This is the second in a series of posts discussing rapid growth. The first post talked about the idea of startups as temporary organizations focused on “discovery” rather than “execution.” The successful ones grow to become companies that can deliver consistent results.
In the venture capital industry, a startup experiencing rapid initial growth looks exciting. Ironically, this is usually when the first breaking point is reached. For example, according to this article about The Maturation of Mark Zuckerberg, even at a company as successful as Facebook, the grumblings started with as little as 25 people, just after a $12 million financing.
The Successful Startup Phase
When a company is tiny, communicating is easy. Everyone knows what’s going on. Everyone knows each other and dialog flows naturally across all levels. Talking to or hanging out with the CEO is not so intimidating. People may not have formal job titles but it doesn't matter because most people wear multiple hats and they do what it takes to get the job done.
There is no need to show off one’s knowledge. People know what you can do. People admit mistakes and acknowledge when they don’t know something. There is no defensiveness because everyone is focused on learning. The entire company is in “discovery” rather than “execution” mode. However, nothing happens at a startup until someone does something. Execution does matter, even on day one. If someone doesn't pull his or her weight, word spreads fast and something is done about it. It's a matter of survival.
There is tremendous sense of urgency as people race against the clock to make something happen before time or money runs out. Startups get things done with impressive speed. Even with no business (or even a business model), everyone is committed to a common mission - it can be as vague as "put a ding in the universe." There is clarity and commitment around what needs to happen - like building a product or taking care of customers – so everyone is focused on getting things done rather talking about it. Meetings, if held at all, are usually short and informal. There are no politics, no competing agendas or competing business units fighting over resources.
The First Breaking Point
Force of personality and brute force might be enough to get the job done when a company is small but there aren't enough hours in the day or night. Due to growth – in customers, employees and complexity - things can feel out of control for the first time.
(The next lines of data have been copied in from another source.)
Lemma pop_all_run q n :
  wf q → 0 < n →
  ∃ q', tn_queue_spsc_pop_all n q =
          Some (match contents q with
                | [] => (TN_QUEUE_EMPTY, [], n)
                | _ => (TN_SUCCESS, take (Z.to_nat n) (contents q), Z.min n (size_of q)) end, q') ∧
    wf q' ∧ capacity q' = capacity q ∧ contents q' = drop (Z.to_nat n) (contents q).
Proof.
  intros Hwf Hn. unfold tn_queue_spsc_pop_all. bool_lia. mrun.
  unfold tn_atomic_load, tn_atomic_load_explicit. fold (size_of q).
  pose proof (size_of_nonneg q). pose proof (length_contents q) as Hlen.
  destruct (Z.eqb_spec (size_of q) 0) as [He|He].
  - exists q. rewrite contents_nil by done. by rewrite drop_nil.
  - set (m := if size_of q <? n then size_of q else n).
    assert (m = Z.min n (size_of q)) as Hm by (unfold m; case_bool; lia).
    rewrite copy_slots_run by done.
    destruct (contents_advance q m _ Hwf ltac:(lia)
      (atomic_store_value (tail q) (value (tail q) + m))) as [? Hd].
    eexists. split; [|split_and!; [done|done|]].
    + destruct (contents q) eqn:Hq; simpl in Hlen; [lia|]. rewrite <- Hq.
      do 2 f_equal. f_equal; [f_equal|done].
      apply list_eq. intros i. rewrite list_lookup_fmap, lookup_take, contents_lookup.
      destruct (decide (Z.of_nat i < m)).
      * rewrite lookup_seqZ_lt, !decide_True by lia. done.
      * rewrite lookup_seqZ_ge by lia. repeat case_decide; (lia || done).
    + change (tn_atomic_store_explicit (tail q) (u64 (value (tail q) + m)) TN_ATOMIC_RELAXED)
        with (tn_atomic_store (tail q) (u64 (value (tail q) + m))).
      rewrite Hd, Hm. destruct (decide (n ≤ size_of q)).
      * by rewrite Z.min_l by lia.
      * rewrite Z.min_r by lia. rewrite !drop_ge by lia. done.
Qed.

End Facts.

(** ** Setup and refinement *)

Section Refinement.
Context {A : Type}.
Implicit Types q : tn_queue_spsc_t A.

(** A capacity of up to 2^60 slots is allocated in full (beyond that the byte
    count [8 * (1 + capacity)] wraps around). *)
Lemma queue_setup_run acquire cap b q :
  acquire_ok acquire → 0 < cap ≤ 2 ^ 60 →
  acquire (8 * (1 + 2 ^ Z.log2_up cap)) = Some b →
  ∃ q', tn_queue_spsc_setup acquire cap q = Some (TN_SUCCESS, q') ∧
    wf q' ∧ capacity q' = 2 ^ Z.log2_up cap ∧ contents q' = [].
Proof.
  intros Hok Hcap Hacq.
  assert (2 ^ Z.log2_up cap ≤ 2 ^ 60) as Hle.
  { apply Z.pow_le_mono_r; [lia|]. by apply Z.log2_up_le_pow2; lia. }
  pose proof (Z.log2_up_nonneg cap).
  pose proof (Z.pow_pos_nonneg 2 (Z.log2_up cap) ltac:(lia) ltac:(lia)).
  assert (round_capacity cap = 2 ^ Z.log2_up cap) as Hr.
  { rewrite round_capacity_value by lia. bool_lia. done. }
  unfold tn_queue_spsc_setup. bool_lia. rewrite Hr. mrun.
  rewrite !(u64_small (2 ^ _ - 1)), land_mask, Z.mod_same by lia. simpl.
  rewrite (u64_small (1 + _)), u64_small, Hacq by lia.
  eexists. split; [done|]. split_and!; [|done|done].
  assert (Z.log2_up cap ≤ 60) by (apply Z.pow_le_mono_r_iff with 2; lia).
  apply Hok in Hacq; [|lia]. split; simpl.
  - exists (Z.log2_up cap). lia.
  - done.
  - rewrite Hacq, Z.mul_comm, Z.div_mul by lia. lia.
  - done.
  - done.
  - change (0 ≤ 2 ^ Z.log2_up cap). lia.
Qed.

Lemma count_run q : tn_queue_spsc_count q = Some (size_of q, q).
Proof. done. Qed.

(** Every call returns what the bounded list returns and leaves the queue
    representing the new list. *)
Lemma exec_refines o q :
  wf q → op_ok o →
  ∃ q', exec o q = Some ((spec_exec (capacity q) o (contents q)).1, q') ∧
    wf q' ∧ capacity q' = capacity q ∧
    contents q' = (spec_exec (capacity q) o (contents q)).2.
Proof.
  intros Hwf Hok. pose proof (Zlength_contents q) as Hlen.
  destruct o as [p| | | | |n| | |]; cbn [exec spec_exec].
  - destruct (push_run q p Hwf) as (q' & Hr & ? & ? & Hc). exists q'.
    rewrite (bind_Some _ _ _ _ _ Hr), Hc, Hlen. case_bool; done.
  - destruct (peek_run q Hwf) as (q' & Hr & ? & ? & Hc & _). exists q'.
    rewrite (bind_Some _ _ _ _ _ Hr), Hc. by destruct (contents q).
  - destruct (pop_run q Hwf) as (q' & Hr & ? & ? & Hc). exists q'.
    rewrite (bind_Some _ _ _ _ _ Hr), Hc. by destruct (contents q).
  - destruct (pop_back_run q Hwf) as (q' & Hr & ? & ? & Hc). exists q'.
    rewrite (bind_Some _ _ _ _ _ Hr), Hc. by destruct (contents q).
  - destruct (peek_pop_cached_run q Hwf) as (q' & Hr & ? & ? & Hc). exists q'.
    rewrite (bind_Some _ _ _ _ _ Hr), Hc. by destruct (contents q).
  - destruct (pop_all_run q n Hwf Hok) as (q' & Hr & ? & ? & Hc). exists q'.
    rewrite Hr, Hc, <- Hlen. destruct (contents q); [by rewrite drop_nil|done].
  - exists q. mrun. fold (size_of q). by rewrite Hlen.
  - exists q. mrun. fold (size_of q). by rewrite Hlen.
  - exists q. mrun. fold (size_of q). by rewrite Hlen.
Qed.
Around this time, startups feel an urgent need to switch into “execution mode.” The vast majority of dollars in the venture capital industry is invested after significant “traction” – evidence of rapid market adoption. Post funding, expectations can run high as new investors want to see companies “execute” and deliver results.
As startups shift into execution mode, doubts about management’s capabilities can creep in. This is not just investors’ doubt. It can be about co-workers and even self-doubt. If a company believes it is in execution mode, patience can run thin, especially if the burn rate is high. Every time plans change for the worse, credibility takes another hit. Explanations are seen as excuses. Investors hate surprises and so does everyone else, when in execution mode.
Eventually, there may be a push to hire executives who have “been there and done it before.” In Silicon Valley, ushering in “adult supervision” is almost a rite of passage. Unfortunately, after burning through more time and money, people realize that the business is not (yet) predictable, no matter who is in charge.
In the meantime, there may be subtle changes that lead to a cultural shift. New managers who are hired for their expertise may not have the agility or mindset of early employees. In the quest for predictability, risk taking may get snuffed out.
In contrast, in the early days, projections were seen as guesses. Plans were hypotheses that needed to be tested and validated. Negative surprises were seen as opportunities to learn and grow, rather than opportunities to cast blame in order to hold someone “accountable.”
Getting through the first breaking point is not about rushing into execution mode. It’s a gradual process that will never end. A framework we’ve found useful in assessing progress along a continuum is the Capability Maturity Model (see the five levels of maturity below). It’s a development model whose origins trace back to studying software projects (and failures) in the 1960s when computer science was in its infancy and few “best practices” existed. Within any company, there will always be processes at different levels of maturity. It's important to keep in mind that even successful large companies will have chaotic episodes and continue to live with countless undocumented, ad hoc processes that are developed and refined over time.
- Initial - the process is new, ad hoc, chaotic and undocumented. Individual heroics are relied upon to get the job done. The focus is on outputs.
- Repeatable - the process is somewhat documented. Repeating the same steps may be attempted. It’s not clear if the process will yield desired outputs.
- Defined - the process is well defined, documented and confirmed as a standard process that can produce results.
- Managed - the process is quantitatively managed in accordance with agreed-upon metrics.
- Optimizing - process management includes deliberate process optimization and improvement.
- All growing companies go through the first breaking point so don’t panic and don’t over-react.
- There is no single moment in time in which a company switches into execution mode.
- Reset expectations. There are no short cuts to repeatability and predictability. It will take time, iteration and constant tuning.
- Remember essential qualities from the startup phase that will continue to be important.
- Continue to balance discovery and execution. Focus on learning rather than blaming.
- Get clarity and commitment around shared goals. Look out for political behavior and stomp it out.
- Focus on getting things done. Output is more important than process.